WHAT IS NEEDED: Both the line below containing "(** Not a [/], and" and the line containing "eqn:Hc; [exact IH|].", along with every line between them, should be repeated exactly; no other line belongs in the answer.

(Collected data)
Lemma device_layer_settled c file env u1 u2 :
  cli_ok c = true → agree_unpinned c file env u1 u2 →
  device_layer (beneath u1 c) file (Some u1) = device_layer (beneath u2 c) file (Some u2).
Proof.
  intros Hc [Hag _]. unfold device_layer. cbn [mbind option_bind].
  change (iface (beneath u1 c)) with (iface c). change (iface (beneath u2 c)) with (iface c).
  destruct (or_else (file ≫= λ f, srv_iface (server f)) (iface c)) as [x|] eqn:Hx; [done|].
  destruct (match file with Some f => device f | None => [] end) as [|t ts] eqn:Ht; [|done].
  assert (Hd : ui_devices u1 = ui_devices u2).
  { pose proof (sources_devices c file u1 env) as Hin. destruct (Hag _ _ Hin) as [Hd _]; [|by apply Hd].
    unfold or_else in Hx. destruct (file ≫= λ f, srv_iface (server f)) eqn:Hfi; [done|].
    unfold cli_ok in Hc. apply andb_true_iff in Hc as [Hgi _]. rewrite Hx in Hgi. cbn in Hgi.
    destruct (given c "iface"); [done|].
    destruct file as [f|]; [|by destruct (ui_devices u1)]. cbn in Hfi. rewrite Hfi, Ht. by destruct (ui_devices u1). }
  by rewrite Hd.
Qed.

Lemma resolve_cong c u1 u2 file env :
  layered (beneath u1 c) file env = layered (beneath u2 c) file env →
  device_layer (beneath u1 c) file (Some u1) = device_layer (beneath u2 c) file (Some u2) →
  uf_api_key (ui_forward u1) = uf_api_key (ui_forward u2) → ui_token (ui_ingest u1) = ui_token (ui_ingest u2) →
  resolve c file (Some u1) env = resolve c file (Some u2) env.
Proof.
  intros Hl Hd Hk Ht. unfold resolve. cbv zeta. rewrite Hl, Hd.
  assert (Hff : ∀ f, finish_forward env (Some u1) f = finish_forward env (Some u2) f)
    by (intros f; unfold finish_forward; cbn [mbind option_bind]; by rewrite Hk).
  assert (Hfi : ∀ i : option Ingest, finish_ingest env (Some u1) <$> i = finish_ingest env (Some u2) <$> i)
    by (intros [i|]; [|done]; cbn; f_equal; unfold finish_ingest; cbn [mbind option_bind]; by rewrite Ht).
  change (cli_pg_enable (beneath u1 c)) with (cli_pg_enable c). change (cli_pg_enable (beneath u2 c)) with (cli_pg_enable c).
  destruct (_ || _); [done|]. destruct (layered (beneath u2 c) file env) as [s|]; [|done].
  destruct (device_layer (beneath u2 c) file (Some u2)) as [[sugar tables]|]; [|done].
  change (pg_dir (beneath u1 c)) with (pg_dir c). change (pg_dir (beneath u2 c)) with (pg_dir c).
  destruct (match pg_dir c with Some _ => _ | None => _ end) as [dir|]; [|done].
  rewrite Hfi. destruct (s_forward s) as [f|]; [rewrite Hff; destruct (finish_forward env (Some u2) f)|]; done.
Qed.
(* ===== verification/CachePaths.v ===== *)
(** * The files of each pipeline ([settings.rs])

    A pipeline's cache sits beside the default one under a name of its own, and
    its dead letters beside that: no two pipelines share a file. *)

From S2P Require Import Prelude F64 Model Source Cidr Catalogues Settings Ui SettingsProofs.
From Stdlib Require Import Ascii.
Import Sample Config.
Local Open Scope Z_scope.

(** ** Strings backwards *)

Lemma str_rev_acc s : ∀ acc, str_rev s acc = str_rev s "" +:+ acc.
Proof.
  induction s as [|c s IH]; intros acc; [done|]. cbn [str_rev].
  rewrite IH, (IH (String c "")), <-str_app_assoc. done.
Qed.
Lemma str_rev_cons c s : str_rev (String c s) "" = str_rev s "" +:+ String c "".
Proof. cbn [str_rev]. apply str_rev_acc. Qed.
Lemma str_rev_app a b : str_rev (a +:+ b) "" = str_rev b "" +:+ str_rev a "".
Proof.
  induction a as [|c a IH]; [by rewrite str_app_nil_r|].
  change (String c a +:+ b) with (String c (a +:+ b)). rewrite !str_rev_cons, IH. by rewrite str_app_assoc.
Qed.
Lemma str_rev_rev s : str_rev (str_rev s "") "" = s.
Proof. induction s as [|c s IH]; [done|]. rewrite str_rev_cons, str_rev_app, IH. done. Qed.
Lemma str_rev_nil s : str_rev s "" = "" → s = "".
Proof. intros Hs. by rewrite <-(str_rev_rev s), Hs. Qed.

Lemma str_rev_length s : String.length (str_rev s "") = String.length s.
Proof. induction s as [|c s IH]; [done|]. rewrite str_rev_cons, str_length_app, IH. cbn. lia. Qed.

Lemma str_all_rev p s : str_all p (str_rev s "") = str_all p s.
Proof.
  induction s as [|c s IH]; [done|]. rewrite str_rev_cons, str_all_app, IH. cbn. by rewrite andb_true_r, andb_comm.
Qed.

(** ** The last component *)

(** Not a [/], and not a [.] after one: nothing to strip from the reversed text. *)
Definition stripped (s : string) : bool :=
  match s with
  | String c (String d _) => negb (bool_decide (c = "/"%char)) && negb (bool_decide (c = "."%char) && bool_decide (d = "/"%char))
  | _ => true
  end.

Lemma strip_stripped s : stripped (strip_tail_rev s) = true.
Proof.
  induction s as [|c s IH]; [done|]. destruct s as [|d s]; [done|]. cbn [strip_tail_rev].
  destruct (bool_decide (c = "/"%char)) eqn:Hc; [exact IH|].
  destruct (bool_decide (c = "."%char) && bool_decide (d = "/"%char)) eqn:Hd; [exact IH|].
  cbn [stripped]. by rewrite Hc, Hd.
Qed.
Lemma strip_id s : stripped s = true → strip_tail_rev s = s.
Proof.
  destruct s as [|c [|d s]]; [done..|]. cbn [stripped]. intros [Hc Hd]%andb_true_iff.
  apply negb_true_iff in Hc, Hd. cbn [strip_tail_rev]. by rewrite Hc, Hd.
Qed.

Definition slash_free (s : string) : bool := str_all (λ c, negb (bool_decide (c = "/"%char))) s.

REPLY:
(** Not a [/], and not a [.] after one: nothing to strip from the reversed text. *)
Definition stripped (s : string) : bool :=
  match s with
  | String c (String d _) => negb (bool_decide (c = "/"%char)) && negb (bool_decide (c = "."%char) && bool_decide (d = "/"%char))
  | _ => true
  end.

Lemma strip_stripped s : stripped (strip_tail_rev s) = true.
Proof.
  induction s as [|c s IH]; [done|]. destruct s as [|d s]; [done|]. cbn [strip_tail_rev].
  destruct (bool_decide (c = "/"%char)) eqn:Hc; [exact IH|].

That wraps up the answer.